(Data for analysis)
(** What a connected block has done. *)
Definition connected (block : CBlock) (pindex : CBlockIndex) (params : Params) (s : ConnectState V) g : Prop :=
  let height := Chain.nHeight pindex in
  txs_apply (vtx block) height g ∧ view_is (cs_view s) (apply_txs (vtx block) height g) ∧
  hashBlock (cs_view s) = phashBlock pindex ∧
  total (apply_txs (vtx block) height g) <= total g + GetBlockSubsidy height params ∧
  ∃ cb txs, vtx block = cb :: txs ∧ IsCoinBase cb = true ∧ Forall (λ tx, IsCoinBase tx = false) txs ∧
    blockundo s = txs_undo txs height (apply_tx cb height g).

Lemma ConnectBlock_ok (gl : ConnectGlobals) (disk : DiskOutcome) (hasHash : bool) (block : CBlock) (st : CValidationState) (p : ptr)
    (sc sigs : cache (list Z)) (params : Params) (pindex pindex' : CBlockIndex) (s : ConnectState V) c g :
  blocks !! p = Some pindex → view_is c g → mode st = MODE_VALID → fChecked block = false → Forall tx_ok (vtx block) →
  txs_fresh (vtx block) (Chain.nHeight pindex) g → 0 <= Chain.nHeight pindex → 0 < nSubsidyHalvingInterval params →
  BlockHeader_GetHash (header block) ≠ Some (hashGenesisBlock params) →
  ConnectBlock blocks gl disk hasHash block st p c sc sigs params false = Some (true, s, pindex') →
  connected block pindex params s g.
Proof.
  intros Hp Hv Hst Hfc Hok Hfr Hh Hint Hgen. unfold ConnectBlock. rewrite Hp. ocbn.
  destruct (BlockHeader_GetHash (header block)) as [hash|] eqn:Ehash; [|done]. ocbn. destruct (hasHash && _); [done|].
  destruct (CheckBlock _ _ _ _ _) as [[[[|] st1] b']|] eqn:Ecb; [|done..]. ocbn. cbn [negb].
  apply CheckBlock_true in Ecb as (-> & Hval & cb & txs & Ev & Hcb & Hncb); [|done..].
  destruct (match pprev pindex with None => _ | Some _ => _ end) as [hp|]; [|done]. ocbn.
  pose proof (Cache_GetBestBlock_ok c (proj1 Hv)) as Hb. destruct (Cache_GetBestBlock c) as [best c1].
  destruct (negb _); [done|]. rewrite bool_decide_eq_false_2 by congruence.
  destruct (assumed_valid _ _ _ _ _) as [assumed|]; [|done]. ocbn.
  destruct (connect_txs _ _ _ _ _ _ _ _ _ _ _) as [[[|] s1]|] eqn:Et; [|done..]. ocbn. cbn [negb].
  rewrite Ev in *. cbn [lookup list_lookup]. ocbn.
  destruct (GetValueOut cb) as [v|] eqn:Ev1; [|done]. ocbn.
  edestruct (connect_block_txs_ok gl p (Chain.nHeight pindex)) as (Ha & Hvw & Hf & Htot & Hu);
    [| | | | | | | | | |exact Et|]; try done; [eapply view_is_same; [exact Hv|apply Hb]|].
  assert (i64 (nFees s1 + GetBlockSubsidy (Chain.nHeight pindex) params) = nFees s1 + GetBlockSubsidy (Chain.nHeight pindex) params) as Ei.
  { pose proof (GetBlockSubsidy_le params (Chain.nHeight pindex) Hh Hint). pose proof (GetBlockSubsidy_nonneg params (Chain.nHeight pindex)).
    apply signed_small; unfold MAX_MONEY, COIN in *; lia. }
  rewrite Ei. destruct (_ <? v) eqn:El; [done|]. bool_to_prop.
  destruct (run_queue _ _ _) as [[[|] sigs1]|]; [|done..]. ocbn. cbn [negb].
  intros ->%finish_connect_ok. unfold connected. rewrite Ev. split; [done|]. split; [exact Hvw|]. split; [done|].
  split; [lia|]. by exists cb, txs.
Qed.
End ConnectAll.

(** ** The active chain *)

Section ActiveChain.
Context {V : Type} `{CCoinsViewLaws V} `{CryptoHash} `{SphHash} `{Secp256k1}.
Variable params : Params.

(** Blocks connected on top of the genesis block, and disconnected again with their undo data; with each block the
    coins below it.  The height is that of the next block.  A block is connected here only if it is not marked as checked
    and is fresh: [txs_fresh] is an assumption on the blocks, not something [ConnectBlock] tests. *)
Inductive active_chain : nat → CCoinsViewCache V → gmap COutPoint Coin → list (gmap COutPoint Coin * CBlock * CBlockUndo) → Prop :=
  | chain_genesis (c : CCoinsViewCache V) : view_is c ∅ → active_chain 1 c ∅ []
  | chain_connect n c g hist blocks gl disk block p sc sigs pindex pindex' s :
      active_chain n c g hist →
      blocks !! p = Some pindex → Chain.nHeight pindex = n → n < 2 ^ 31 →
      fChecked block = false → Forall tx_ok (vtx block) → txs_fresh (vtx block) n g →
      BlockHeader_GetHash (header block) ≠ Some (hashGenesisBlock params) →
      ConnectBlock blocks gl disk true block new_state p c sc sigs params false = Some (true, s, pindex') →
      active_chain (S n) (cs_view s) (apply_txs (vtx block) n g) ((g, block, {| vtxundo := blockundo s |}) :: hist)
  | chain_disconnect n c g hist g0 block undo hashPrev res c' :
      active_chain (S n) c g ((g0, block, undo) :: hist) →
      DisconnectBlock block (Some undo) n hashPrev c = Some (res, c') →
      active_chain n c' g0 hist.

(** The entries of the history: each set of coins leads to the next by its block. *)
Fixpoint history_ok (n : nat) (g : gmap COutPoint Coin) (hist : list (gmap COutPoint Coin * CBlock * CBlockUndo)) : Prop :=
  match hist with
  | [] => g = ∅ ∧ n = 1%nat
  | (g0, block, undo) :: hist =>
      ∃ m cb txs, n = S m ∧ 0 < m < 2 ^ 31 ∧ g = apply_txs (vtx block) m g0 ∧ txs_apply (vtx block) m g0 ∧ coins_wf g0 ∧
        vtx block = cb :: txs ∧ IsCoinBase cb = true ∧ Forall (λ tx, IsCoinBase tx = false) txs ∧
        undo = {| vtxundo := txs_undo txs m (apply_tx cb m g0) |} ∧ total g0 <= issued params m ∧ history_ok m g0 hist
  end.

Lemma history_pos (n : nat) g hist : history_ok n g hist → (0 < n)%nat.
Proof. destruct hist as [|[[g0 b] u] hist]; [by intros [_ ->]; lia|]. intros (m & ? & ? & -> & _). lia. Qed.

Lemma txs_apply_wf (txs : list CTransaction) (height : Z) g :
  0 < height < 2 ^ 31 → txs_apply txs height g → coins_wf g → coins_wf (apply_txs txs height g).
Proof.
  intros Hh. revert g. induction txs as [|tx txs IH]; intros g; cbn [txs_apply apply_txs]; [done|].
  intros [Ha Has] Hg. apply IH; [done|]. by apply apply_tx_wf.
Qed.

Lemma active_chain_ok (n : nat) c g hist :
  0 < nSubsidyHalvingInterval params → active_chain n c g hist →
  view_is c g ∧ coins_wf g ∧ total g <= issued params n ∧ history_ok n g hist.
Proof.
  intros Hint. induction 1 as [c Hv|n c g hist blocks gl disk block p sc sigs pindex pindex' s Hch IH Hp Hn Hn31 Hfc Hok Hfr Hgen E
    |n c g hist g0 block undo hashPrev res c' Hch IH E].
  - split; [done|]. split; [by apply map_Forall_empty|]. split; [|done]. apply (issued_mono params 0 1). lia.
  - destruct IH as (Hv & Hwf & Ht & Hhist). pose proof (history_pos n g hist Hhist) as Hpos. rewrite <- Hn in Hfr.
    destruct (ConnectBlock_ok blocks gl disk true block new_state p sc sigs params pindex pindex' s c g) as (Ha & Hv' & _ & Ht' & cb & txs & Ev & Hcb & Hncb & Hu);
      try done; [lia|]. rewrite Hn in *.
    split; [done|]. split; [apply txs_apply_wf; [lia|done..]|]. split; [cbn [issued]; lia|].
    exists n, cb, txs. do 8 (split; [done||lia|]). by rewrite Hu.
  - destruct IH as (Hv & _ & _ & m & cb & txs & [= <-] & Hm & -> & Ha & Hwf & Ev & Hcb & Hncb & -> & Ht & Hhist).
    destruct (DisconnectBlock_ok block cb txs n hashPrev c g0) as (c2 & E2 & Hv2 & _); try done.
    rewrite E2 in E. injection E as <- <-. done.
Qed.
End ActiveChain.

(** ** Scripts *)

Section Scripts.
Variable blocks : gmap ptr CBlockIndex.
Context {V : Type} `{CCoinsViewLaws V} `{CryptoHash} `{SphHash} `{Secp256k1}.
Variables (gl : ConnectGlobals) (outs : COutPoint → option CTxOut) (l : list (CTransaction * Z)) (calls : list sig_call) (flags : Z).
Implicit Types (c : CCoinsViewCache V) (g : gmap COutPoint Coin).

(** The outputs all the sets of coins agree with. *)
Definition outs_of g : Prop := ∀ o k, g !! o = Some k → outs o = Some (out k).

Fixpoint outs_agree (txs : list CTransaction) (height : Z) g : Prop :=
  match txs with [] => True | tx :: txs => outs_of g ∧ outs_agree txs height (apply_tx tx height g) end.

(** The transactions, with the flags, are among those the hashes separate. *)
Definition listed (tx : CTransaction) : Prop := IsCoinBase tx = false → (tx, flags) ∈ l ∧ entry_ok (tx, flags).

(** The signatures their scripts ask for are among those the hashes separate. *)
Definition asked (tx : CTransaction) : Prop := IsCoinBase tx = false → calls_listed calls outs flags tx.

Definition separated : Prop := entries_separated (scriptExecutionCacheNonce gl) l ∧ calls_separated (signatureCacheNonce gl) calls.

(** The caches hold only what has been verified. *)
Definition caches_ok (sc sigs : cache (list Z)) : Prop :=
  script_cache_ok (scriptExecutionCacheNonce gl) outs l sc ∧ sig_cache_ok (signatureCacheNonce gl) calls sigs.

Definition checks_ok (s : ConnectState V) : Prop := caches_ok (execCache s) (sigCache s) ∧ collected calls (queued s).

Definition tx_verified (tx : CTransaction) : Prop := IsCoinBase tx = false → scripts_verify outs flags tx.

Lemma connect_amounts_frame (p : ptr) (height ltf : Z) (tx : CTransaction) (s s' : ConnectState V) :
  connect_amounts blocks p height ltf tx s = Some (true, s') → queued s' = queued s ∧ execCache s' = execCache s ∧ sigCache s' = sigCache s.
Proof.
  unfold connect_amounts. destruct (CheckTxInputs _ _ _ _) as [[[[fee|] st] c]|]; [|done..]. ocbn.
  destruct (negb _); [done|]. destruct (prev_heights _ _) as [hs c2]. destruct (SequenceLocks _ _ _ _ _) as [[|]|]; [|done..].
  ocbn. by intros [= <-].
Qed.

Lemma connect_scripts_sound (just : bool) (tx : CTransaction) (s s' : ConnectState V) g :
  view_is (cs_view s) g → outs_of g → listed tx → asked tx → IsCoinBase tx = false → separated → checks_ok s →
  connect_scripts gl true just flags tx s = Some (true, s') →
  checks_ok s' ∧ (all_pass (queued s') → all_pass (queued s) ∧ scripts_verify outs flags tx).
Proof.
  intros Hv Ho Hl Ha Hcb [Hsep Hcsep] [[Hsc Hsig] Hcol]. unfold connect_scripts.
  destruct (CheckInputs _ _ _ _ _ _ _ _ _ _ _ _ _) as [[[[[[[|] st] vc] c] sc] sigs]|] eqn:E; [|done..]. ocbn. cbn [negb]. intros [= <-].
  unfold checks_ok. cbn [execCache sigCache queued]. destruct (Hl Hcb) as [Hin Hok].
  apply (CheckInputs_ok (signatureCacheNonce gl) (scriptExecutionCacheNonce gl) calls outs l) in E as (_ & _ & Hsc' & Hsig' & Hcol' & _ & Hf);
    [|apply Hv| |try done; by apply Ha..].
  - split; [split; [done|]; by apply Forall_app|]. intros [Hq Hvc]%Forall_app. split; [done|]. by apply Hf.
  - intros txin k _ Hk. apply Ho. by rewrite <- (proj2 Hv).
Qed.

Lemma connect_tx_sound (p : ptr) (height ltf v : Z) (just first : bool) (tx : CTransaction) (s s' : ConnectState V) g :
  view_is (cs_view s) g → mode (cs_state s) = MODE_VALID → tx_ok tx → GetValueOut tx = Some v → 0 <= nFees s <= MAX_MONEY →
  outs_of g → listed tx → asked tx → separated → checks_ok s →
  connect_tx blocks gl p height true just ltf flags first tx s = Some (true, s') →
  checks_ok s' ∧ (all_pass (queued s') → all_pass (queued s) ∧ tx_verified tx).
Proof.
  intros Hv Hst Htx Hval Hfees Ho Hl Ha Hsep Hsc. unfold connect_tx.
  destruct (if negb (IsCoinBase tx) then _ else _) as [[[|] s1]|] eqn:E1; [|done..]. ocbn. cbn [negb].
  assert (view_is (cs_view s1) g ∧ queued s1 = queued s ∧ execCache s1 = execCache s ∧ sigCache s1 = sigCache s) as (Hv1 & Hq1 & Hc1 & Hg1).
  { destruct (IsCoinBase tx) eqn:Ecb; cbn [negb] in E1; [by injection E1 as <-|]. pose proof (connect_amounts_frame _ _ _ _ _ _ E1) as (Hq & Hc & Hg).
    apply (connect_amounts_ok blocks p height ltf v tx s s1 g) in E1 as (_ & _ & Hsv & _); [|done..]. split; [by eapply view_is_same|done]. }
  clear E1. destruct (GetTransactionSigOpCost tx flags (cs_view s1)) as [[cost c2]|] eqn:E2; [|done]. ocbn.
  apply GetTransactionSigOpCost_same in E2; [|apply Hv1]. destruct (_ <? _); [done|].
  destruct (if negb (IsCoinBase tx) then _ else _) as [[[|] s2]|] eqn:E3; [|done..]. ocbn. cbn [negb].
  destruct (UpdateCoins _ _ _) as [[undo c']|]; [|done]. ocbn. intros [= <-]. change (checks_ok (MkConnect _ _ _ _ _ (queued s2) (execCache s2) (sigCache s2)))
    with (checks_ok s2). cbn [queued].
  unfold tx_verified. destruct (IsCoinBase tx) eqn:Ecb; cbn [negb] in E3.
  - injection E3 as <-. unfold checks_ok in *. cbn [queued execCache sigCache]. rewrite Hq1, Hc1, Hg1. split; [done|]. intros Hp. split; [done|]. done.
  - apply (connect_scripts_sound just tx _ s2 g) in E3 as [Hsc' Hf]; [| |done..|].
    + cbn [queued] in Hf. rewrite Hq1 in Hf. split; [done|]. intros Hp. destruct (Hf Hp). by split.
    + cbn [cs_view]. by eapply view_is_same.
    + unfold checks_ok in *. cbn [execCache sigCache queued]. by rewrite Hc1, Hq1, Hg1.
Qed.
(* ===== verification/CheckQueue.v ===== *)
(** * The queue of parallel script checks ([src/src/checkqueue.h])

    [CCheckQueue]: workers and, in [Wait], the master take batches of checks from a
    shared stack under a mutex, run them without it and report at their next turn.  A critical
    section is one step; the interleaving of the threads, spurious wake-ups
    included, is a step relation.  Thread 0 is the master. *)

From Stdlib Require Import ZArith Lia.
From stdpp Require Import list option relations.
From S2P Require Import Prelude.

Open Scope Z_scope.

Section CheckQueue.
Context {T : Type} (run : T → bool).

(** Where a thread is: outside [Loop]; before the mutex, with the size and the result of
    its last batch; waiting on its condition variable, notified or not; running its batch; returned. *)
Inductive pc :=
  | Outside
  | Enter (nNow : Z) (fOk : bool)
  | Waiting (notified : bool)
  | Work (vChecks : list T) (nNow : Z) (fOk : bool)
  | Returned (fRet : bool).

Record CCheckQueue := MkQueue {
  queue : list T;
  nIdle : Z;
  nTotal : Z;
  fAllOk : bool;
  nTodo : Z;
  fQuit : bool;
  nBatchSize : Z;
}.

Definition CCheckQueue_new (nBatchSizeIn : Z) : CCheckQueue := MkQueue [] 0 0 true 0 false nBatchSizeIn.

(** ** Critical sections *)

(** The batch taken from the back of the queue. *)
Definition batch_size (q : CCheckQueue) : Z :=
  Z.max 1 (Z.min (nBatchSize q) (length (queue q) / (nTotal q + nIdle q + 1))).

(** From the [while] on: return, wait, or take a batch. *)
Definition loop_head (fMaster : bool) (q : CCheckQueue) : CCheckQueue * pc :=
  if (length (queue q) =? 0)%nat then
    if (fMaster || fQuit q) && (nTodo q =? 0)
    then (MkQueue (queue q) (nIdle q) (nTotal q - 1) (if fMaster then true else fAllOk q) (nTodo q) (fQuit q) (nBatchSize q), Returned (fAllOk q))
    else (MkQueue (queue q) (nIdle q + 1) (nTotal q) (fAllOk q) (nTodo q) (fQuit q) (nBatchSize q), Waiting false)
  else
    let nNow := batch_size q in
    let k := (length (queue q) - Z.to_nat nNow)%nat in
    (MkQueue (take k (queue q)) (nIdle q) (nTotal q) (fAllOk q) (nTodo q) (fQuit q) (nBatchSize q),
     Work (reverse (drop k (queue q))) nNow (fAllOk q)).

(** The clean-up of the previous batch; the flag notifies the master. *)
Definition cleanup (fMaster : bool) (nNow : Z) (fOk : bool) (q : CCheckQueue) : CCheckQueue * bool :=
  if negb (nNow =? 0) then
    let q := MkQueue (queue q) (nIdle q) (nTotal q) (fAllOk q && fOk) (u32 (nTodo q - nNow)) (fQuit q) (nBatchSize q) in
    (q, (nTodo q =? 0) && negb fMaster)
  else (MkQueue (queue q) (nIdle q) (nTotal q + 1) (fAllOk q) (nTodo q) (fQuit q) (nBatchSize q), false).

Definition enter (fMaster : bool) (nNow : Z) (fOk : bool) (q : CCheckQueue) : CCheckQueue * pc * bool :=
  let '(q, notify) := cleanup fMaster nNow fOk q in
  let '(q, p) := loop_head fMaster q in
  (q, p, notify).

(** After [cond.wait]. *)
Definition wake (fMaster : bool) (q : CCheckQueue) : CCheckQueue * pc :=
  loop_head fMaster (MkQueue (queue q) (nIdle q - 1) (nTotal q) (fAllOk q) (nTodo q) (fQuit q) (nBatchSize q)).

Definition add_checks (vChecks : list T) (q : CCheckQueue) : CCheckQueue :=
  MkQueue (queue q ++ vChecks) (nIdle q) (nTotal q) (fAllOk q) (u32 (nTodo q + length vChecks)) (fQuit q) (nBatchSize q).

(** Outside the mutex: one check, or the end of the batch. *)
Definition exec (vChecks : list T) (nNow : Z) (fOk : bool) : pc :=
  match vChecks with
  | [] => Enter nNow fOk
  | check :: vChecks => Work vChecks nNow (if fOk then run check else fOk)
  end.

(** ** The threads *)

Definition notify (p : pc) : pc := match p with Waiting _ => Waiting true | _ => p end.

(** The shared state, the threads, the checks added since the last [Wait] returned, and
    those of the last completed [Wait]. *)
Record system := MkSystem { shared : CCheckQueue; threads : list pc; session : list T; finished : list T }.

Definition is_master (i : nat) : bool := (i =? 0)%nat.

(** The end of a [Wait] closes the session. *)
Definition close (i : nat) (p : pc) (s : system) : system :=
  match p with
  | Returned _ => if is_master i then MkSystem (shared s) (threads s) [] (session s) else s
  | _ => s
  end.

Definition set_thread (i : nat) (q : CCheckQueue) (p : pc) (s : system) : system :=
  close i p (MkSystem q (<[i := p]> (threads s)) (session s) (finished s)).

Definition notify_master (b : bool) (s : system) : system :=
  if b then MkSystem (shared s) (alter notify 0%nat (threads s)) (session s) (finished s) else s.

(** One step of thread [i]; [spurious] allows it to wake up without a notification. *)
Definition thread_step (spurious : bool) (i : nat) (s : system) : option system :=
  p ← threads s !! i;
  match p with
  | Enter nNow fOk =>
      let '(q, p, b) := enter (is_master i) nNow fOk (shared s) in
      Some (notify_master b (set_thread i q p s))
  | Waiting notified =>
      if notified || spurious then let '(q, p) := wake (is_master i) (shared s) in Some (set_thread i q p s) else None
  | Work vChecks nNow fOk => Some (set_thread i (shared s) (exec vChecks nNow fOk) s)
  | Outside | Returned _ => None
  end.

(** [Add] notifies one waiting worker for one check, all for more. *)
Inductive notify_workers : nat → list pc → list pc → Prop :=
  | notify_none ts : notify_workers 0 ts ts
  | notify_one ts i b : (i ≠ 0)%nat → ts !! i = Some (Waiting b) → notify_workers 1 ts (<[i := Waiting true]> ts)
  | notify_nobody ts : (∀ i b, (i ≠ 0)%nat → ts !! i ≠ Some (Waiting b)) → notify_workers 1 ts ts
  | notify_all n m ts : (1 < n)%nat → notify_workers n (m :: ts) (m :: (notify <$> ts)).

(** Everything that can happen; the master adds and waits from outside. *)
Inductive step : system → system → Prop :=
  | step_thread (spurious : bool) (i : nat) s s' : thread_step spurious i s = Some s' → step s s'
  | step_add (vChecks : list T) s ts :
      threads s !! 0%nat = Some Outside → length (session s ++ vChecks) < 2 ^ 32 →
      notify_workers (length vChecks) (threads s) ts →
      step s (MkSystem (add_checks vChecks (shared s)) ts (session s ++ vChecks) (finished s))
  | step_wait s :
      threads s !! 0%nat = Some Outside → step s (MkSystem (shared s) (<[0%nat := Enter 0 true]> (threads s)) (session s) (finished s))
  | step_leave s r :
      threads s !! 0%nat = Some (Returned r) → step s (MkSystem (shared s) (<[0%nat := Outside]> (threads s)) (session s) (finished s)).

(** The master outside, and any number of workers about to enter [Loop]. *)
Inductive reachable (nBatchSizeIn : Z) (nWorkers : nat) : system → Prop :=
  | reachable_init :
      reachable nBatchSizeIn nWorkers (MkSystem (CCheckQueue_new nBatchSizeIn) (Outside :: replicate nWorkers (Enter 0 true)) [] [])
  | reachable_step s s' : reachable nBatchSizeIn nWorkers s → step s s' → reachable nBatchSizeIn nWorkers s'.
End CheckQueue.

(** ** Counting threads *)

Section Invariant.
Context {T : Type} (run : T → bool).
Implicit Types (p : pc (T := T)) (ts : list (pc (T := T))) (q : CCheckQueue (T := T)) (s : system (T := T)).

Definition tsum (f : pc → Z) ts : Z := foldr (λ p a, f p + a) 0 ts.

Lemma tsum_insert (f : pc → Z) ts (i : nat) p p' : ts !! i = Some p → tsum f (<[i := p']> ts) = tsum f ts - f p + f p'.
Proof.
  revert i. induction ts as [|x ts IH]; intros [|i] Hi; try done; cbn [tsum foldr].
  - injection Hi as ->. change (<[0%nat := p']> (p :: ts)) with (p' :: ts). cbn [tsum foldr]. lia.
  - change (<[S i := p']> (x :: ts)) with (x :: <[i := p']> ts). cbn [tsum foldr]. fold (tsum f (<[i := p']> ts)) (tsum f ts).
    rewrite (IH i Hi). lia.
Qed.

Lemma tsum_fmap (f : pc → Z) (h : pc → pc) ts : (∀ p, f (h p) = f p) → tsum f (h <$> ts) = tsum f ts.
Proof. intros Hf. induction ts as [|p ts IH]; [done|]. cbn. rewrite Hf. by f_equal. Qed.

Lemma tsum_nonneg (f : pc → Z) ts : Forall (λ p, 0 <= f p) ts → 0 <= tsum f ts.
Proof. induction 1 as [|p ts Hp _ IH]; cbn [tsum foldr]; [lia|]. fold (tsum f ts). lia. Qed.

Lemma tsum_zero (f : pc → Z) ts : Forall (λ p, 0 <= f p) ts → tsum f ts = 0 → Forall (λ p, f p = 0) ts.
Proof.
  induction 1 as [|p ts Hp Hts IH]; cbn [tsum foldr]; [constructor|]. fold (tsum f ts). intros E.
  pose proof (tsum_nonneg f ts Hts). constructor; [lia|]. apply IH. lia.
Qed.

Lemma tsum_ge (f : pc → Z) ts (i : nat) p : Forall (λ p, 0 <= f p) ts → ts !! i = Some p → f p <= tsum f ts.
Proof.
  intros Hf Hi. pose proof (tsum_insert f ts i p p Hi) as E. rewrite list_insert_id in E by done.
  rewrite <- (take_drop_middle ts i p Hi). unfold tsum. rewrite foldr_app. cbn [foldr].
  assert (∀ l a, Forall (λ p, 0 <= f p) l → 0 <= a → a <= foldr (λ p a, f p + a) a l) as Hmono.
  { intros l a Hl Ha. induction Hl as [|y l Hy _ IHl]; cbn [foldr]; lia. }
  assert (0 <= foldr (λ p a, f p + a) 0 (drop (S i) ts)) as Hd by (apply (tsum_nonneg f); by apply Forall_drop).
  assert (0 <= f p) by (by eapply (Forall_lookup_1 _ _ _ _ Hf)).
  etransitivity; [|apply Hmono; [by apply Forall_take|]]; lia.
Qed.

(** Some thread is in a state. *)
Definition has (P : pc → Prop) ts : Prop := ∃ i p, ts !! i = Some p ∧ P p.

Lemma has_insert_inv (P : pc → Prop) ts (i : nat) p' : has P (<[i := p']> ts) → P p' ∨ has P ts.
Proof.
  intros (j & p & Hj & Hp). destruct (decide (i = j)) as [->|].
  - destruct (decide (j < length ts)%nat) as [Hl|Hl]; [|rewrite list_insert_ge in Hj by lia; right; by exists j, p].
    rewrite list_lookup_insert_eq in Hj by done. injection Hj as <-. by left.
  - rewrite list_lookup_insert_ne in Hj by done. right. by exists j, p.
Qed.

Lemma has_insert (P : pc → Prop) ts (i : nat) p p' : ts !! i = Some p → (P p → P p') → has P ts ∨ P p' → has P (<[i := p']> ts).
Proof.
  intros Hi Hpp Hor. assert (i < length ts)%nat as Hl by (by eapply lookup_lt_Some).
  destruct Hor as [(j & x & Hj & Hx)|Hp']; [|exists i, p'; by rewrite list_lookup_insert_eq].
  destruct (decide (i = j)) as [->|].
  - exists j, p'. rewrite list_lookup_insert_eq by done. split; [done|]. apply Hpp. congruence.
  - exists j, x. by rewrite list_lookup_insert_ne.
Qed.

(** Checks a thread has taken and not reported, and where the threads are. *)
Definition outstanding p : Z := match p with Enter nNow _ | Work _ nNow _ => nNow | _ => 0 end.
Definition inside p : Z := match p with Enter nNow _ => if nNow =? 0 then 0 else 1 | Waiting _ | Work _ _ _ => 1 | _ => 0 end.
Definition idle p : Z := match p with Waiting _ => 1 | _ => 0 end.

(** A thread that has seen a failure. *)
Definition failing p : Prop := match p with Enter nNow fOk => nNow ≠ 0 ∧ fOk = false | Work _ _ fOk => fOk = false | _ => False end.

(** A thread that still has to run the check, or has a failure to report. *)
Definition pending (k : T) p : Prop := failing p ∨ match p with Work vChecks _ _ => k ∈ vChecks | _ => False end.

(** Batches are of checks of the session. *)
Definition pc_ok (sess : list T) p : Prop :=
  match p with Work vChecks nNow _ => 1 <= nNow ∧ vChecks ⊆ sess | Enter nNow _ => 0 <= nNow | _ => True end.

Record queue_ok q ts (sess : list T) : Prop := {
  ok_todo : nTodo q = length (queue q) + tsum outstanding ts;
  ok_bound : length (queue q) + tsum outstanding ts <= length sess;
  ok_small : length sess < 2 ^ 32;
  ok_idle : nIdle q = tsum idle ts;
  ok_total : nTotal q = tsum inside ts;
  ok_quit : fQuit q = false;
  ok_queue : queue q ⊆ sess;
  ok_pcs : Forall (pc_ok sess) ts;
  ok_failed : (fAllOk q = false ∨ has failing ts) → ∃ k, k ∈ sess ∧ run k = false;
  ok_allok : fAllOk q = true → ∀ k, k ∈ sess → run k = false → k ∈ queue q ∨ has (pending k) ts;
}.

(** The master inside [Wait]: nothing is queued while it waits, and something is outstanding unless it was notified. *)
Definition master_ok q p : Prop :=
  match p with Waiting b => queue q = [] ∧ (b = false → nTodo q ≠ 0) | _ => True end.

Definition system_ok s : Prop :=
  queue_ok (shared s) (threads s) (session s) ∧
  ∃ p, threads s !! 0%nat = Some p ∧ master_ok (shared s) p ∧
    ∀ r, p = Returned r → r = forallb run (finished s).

(Exercise aim) When the line with "(** The clean-up" is reached in the data above, begin copying, and stop after the line with "if negb (nNow =? 0) then"; copy each line exactly, both ends included.

(Written answer)
(** The clean-up of the previous batch; the flag notifies the master. *)
Definition cleanup (fMaster : bool) (nNow : Z) (fOk : bool) (q : CCheckQueue) : CCheckQueue * bool :=
  if negb (nNow =? 0) then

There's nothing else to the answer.